» Task prompt:
Print all entries word for word.

» Extracted data entries:
*** Begin section ***
(* ===== verification/_CoqProject ===== *)
-Q . S2P
Prelude.v
GoStrings.v
Text.v
Sha256.v
Json.v
Domain.v
PathPattern.v
Encode.v
Analysis.v
Evidence.v
Authority.v
Policy.v
Reassessment.v
Review.v
Canonical.v
Topo.v
Reach.v
Item.v
WorkGraph.v
Projection.v
Handoff.v
Decision.v
Message.v
GoTime.v
Product.v
Knowledge.v
ProductContext.v
Batch.v
Database.v
ProductStore.v
ProductStoreFacts.v
ProductStoreExample.v
Plan.v
Events.v
Invocation.v
InvocationFacts.v
PlanPayload.v
PlanJournal.v
PlanJournalFacts.v
PlanStore.v
PlanStoreFacts.v
PlanStoreLaws.v
PlanStoreExample.v
PlanGraph.v
PlanTemplate.v
PlanValidate.v
PlanCompiler.v
PlanCompilerFacts.v
PlanObligations.v
Agents.v
Context.v
Resolver.v
ResolverFacts.v
Frames.v
UnitContext.v
Operation.v
Permit.v
Scheduler.v
OperationStore.v
OperationStoreFacts.v
OperationTable.v
SchedulerFacts.v
SchedulerWorld.v
SchedulerLaws.v
SchedulerBudget.v
SchedulerRun.v
SchedulerExample.v
(* ------------------------------------------------------------------ *)
(** * Automation

    [go_rewrite] turns successful steps into what they say. *)

Create HintDb go.
#[export] Hint Rewrite @rbind_ok @wrap_ok @refuse_if_ok @of_option_ok @check_all_ok : go.
#[export] Hint Rewrite elem_of_sort_strings @elem_of_sort_by elem_of_sorted_unique @elem_of_uniq : go.
#[export] Hint Rewrite bool_decide_eq_true bool_decide_eq_false negb_true_iff negb_false_iff
  andb_true_iff orb_false_iff : go.
#[export] Hint Resolve sort_strings_sorted sorted_unique_NoDup sorted_unique_sorted : go.
#[export] Hint Resolve range_keys_NoDup sorted_keys_NoDup : go.

(** A refusal chain without bound values: each check passes and the rest is
    accepted. *)
Lemma refuse_if_then {E A} b (e : E) (k : result E A) a :
  (refuse_if b e ;? k) = Ok a ↔ b = false ∧ k = Ok a.
Proof. destruct b; simpl; naive_solver. Qed.

Lemma check_then {E A} (c : result E ()) (k : result E A) a : (c ;? k) = Ok a ↔ c = Ok tt ∧ k = Ok a.
Proof. destruct c as [[]|e]; simpl; naive_solver. Qed.

#[export] Hint Rewrite @refuse_if_then @check_then : go.
(* ===== verification/Encode.v ===== *)
(** [domain.Encode] ([domain/json.go]) as the source uses it: a validity
    check on a document.  The JSON Schema validator is third-party code and a
    parameter; what the repository adds in front of it (boundary patterns,
    the three fact values) is modelled. *)

From S2P Require Import Prelude GoStrings Domain PathPattern.
From stdpp Require Import options.

(** [schemas.Validate] on the JSON of each document type. *)
Class SchemaValidator := {
  schema_ProjectModel : ProjectModel → bool;
  schema_EngineeringFact : EngineeringFact → bool;
  schema_EngineeringPolicy : EngineeringPolicy → bool;
  schema_EngineeringWorkContract : EngineeringWorkContract → bool;
  schema_EvidenceBundle : EvidenceBundle → bool;
  schema_AuthorityDecision : AuthorityDecision → bool
}.

(** A validator that accepts everything, for concrete runs. *)
Definition accept_all : SchemaValidator :=
  {| schema_ProjectModel _ := true; schema_EngineeringFact _ := true;
     schema_EngineeringPolicy _ := true; schema_EngineeringWorkContract _ := true;
     schema_EvidenceBundle _ := true; schema_AuthorityDecision _ := true |}.

Inductive EncodeError :=
  | BoundaryPatterns (e : string * UnsupportedPatternError)
  | InvalidFactValue (v : string)
  | SchemaRefused.

Section Encode.
Context `{!MapRange, !SchemaValidator}.

Definition schema_check (ok : bool) : result EncodeError () := refuse_if (negb ok) SchemaRefused.

Definition marshal_fact_value (v : string) : result EncodeError () :=
  of_option (InvalidFactValue v) (MarshalFactValue v) ;? Ok tt.

Definition Encode_ProjectModel (m : ProjectModel) : result EncodeError () :=
  wrap BoundaryPatterns (ValidateBoundaryPatterns m) ;?
  schema_check (schema_ProjectModel m).

Definition Encode_EngineeringFact (f : EngineeringFact) : result EncodeError () :=
  marshal_fact_value f.(Fact_Value) ;?
  schema_check (schema_EngineeringFact f).

Definition Encode_EngineeringPolicy (p : EngineeringPolicy) : result EncodeError () :=
  check_all (λ '(_, rule), marshal_fact_value rule.(Rule_When).(When_Equals))
    (range p.(Policy_Rules)) ;?
  schema_check (schema_EngineeringPolicy p).

Definition Encode_EngineeringWorkContract (c : EngineeringWorkContract) : result EncodeError () :=
  schema_check (schema_EngineeringWorkContract c).

Definition Encode_EvidenceBundle (b : EvidenceBundle) : result EncodeError () :=
  schema_check (schema_EvidenceBundle b).

Definition Encode_AuthorityDecision (d : AuthorityDecision) : result EncodeError () :=
  schema_check (schema_AuthorityDecision d).
End Encode.

(** Whether a document is accepted does not depend on the iteration order. *)
Lemma check_range_order {E K A} `{Countable K} (R1 R2 : MapRange)
  (f : K * A → result E ()) (m : gmap K A) u :
  check_all f (@range R1 K A _ _ m) = Ok u ↔ check_all f (@range R2 K A _ _ m) = Ok u.
Proof.
  rewrite !check_all_ok. by setoid_rewrite (@range_perm R1); setoid_rewrite (@range_perm R2).
Qed.

Lemma ValidateBoundaryPatterns_order (R1 R2 : MapRange) m u :
  @ValidateBoundaryPatterns R1 m = Ok u ↔ @ValidateBoundaryPatterns R2 m = Ok u.
Proof.
  unfold ValidateBoundaryPatterns. destruct (Model_CriticalBoundaries m); [|done].
  apply check_range_order.
Qed.

Lemma Encode_ProjectModel_order (R1 R2 : MapRange) S m u :
  @Encode_ProjectModel R1 S m = Ok u ↔ @Encode_ProjectModel R2 S m = Ok u.
Proof.
  unfold Encode_ProjectModel. rewrite !rbind_ok. setoid_rewrite wrap_ok.
  by setoid_rewrite (ValidateBoundaryPatterns_order R1 R2).
Qed.

Lemma Encode_EngineeringPolicy_order (R1 R2 : MapRange) S p u :
  @Encode_EngineeringPolicy R1 S p = Ok u ↔ @Encode_EngineeringPolicy R2 S p = Ok u.
Proof.
  unfold Encode_EngineeringPolicy. rewrite !rbind_ok.
  by setoid_rewrite (check_range_order R1 R2).
Qed.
*** End section ***
» Exercise output:
(* ===== verification/_CoqProject ===== *)
-Q . S2P
Prelude.v
GoStrings.v
Text.v
Sha256.v
Json.v
Domain.v
PathPattern.v
Encode.v
Analysis.v
Evidence.v
Authority.v
Policy.v
Reassessment.v
Review.v
Canonical.v
Topo.v
Reach.v
Item.v
WorkGraph.v
Projection.v
Handoff.v
Decision.v
Message.v
GoTime.v
Product.v
Knowledge.v
ProductContext.v
Batch.v
Database.v
ProductStore.v
ProductStoreFacts.v
ProductStoreExample.v
Plan.v
Events.v
Invocation.v
InvocationFacts.v
PlanPayload.v
PlanJournal.v
PlanJournalFacts.v
PlanStore.v
PlanStoreFacts.v
PlanStoreLaws.v
PlanStoreExample.v
PlanGraph.v
PlanTemplate.v
PlanValidate.v
PlanCompiler.v
PlanCompilerFacts.v
PlanObligations.v
Agents.v
Context.v
Resolver.v
ResolverFacts.v
Frames.v
UnitContext.v
Operation.v
Permit.v
Scheduler.v
OperationStore.v
OperationStoreFacts.v
OperationTable.v
SchedulerFacts.v
SchedulerWorld.v
SchedulerLaws.v
SchedulerBudget.v
SchedulerRun.v
SchedulerExample.v
(* ------------------------------------------------------------------ *)
(** * Automation

    [go_rewrite] turns successful steps into what they say. *)

Create HintDb go.
#[export] Hint Rewrite @rbind_ok @wrap_ok @refuse_if_ok @of_option_ok @check_all_ok : go.
#[export] Hint Rewrite elem_of_sort_strings @elem_of_sort_by elem_of_sorted_unique @elem_of_uniq : go.
#[export] Hint Rewrite bool_decide_eq_true bool_decide_eq_false negb_true_iff negb_false_iff
  andb_true_iff orb_false_iff : go.
#[export] Hint Resolve sort_strings_sorted sorted_unique_NoDup sorted_unique_sorted : go.
#[export] Hint Resolve range_keys_NoDup sorted_keys_NoDup : go.

(** A refusal chain without bound values: each check passes and the rest is
    accepted. *)
Lemma refuse_if_then {E A} b (e : E) (k : result E A) a :
  (refuse_if b e ;? k) = Ok a ↔ b = false ∧ k = Ok a.
Proof. destruct b; simpl; naive_solver. Qed.

Lemma check_then {E A} (c : result E ()) (k : result E A) a : (c ;? k) = Ok a ↔ c = Ok tt ∧ k = Ok a.
Proof. destruct c as [[]|e]; simpl; naive_solver. Qed.

#[export] Hint Rewrite @refuse_if_then @check_then : go.
(* ===== verification/Encode.v ===== *)
(** [domain.Encode] ([domain/json.go]) as the source uses it: a validity
    check on a document.  The JSON Schema validator is third-party code and a
    parameter; what the repository adds in front of it (boundary patterns,
    the three fact values) is modelled. *)

From S2P Require Import Prelude GoStrings Domain PathPattern.
From stdpp Require Import options.

(** [schemas.Validate] on the JSON of each document type. *)
Class SchemaValidator := {
  schema_ProjectModel : ProjectModel → bool;
  schema_EngineeringFact : EngineeringFact → bool;
  schema_EngineeringPolicy : EngineeringPolicy → bool;
  schema_EngineeringWorkContract : EngineeringWorkContract → bool;
  schema_EvidenceBundle : EvidenceBundle → bool;
  schema_AuthorityDecision : AuthorityDecision → bool
}.

(** A validator that accepts everything, for concrete runs. *)
Definition accept_all : SchemaValidator :=
  {| schema_ProjectModel _ := true; schema_EngineeringFact _ := true;
     schema_EngineeringPolicy _ := true; schema_EngineeringWorkContract _ := true;
     schema_EvidenceBundle _ := true; schema_AuthorityDecision _ := true |}.

Inductive EncodeError :=
  | BoundaryPatterns (e : string * UnsupportedPatternError)
  | InvalidFactValue (v : string)
  | SchemaRefused.

Section Encode.
Context `{!MapRange, !SchemaValidator}.

Definition schema_check (ok : bool) : result EncodeError () := refuse_if (negb ok) SchemaRefused.

Definition marshal_fact_value (v : string) : result EncodeError () :=
  of_option (InvalidFactValue v) (MarshalFactValue v) ;? Ok tt.

Definition Encode_ProjectModel (m : ProjectModel) : result EncodeError () :=
  wrap BoundaryPatterns (ValidateBoundaryPatterns m) ;?
  schema_check (schema_ProjectModel m).

Definition Encode_EngineeringFact (f : EngineeringFact) : result EncodeError () :=
  marshal_fact_value f.(Fact_Value) ;?
  schema_check (schema_EngineeringFact f).

Definition Encode_EngineeringPolicy (p : EngineeringPolicy) : result EncodeError () :=
  check_all (λ '(_, rule), marshal_fact_value rule.(Rule_When).(When_Equals))
    (range p.(Policy_Rules)) ;?
  schema_check (schema_EngineeringPolicy p).

Definition Encode_EngineeringWorkContract (c : EngineeringWorkContract) : result EncodeError () :=
  schema_check (schema_EngineeringWorkContract c).

Definition Encode_EvidenceBundle (b : EvidenceBundle) : result EncodeError () :=
  schema_check (schema_EvidenceBundle b).

Definition Encode_AuthorityDecision (d : AuthorityDecision) : result EncodeError () :=
  schema_check (schema_AuthorityDecision d).
End Encode.

(** Whether a document is accepted does not depend on the iteration order. *)
Lemma check_range_order {E K A} `{Countable K} (R1 R2 : MapRange)
  (f : K * A → result E ()) (m : gmap K A) u :
  check_all f (@range R1 K A _ _ m) = Ok u ↔ check_all f (@range R2 K A _ _ m) = Ok u.
Proof.
  rewrite !check_all_ok. by setoid_rewrite (@range_perm R1); setoid_rewrite (@range_perm R2).
Qed.

Lemma ValidateBoundaryPatterns_order (R1 R2 : MapRange) m u :
  @ValidateBoundaryPatterns R1 m = Ok u ↔ @ValidateBoundaryPatterns R2 m = Ok u.
Proof.
  unfold ValidateBoundaryPatterns. destruct (Model_CriticalBoundaries m); [|done].
  apply check_range_order.
Qed.

Lemma Encode_ProjectModel_order (R1 R2 : MapRange) S m u :
  @Encode_ProjectModel R1 S m = Ok u ↔ @Encode_ProjectModel R2 S m = Ok u.
Proof.
  unfold Encode_ProjectModel. rewrite !rbind_ok. setoid_rewrite wrap_ok.
  by setoid_rewrite (ValidateBoundaryPatterns_order R1 R2).
Qed.

Lemma Encode_EngineeringPolicy_order (R1 R2 : MapRange) S p u :
  @Encode_EngineeringPolicy R1 S p = Ok u ↔ @Encode_EngineeringPolicy R2 S p = Ok u.
Proof.
  unfold Encode_EngineeringPolicy. rewrite !rbind_ok.
  by setoid_rewrite (check_range_order R1 R2).
Qed.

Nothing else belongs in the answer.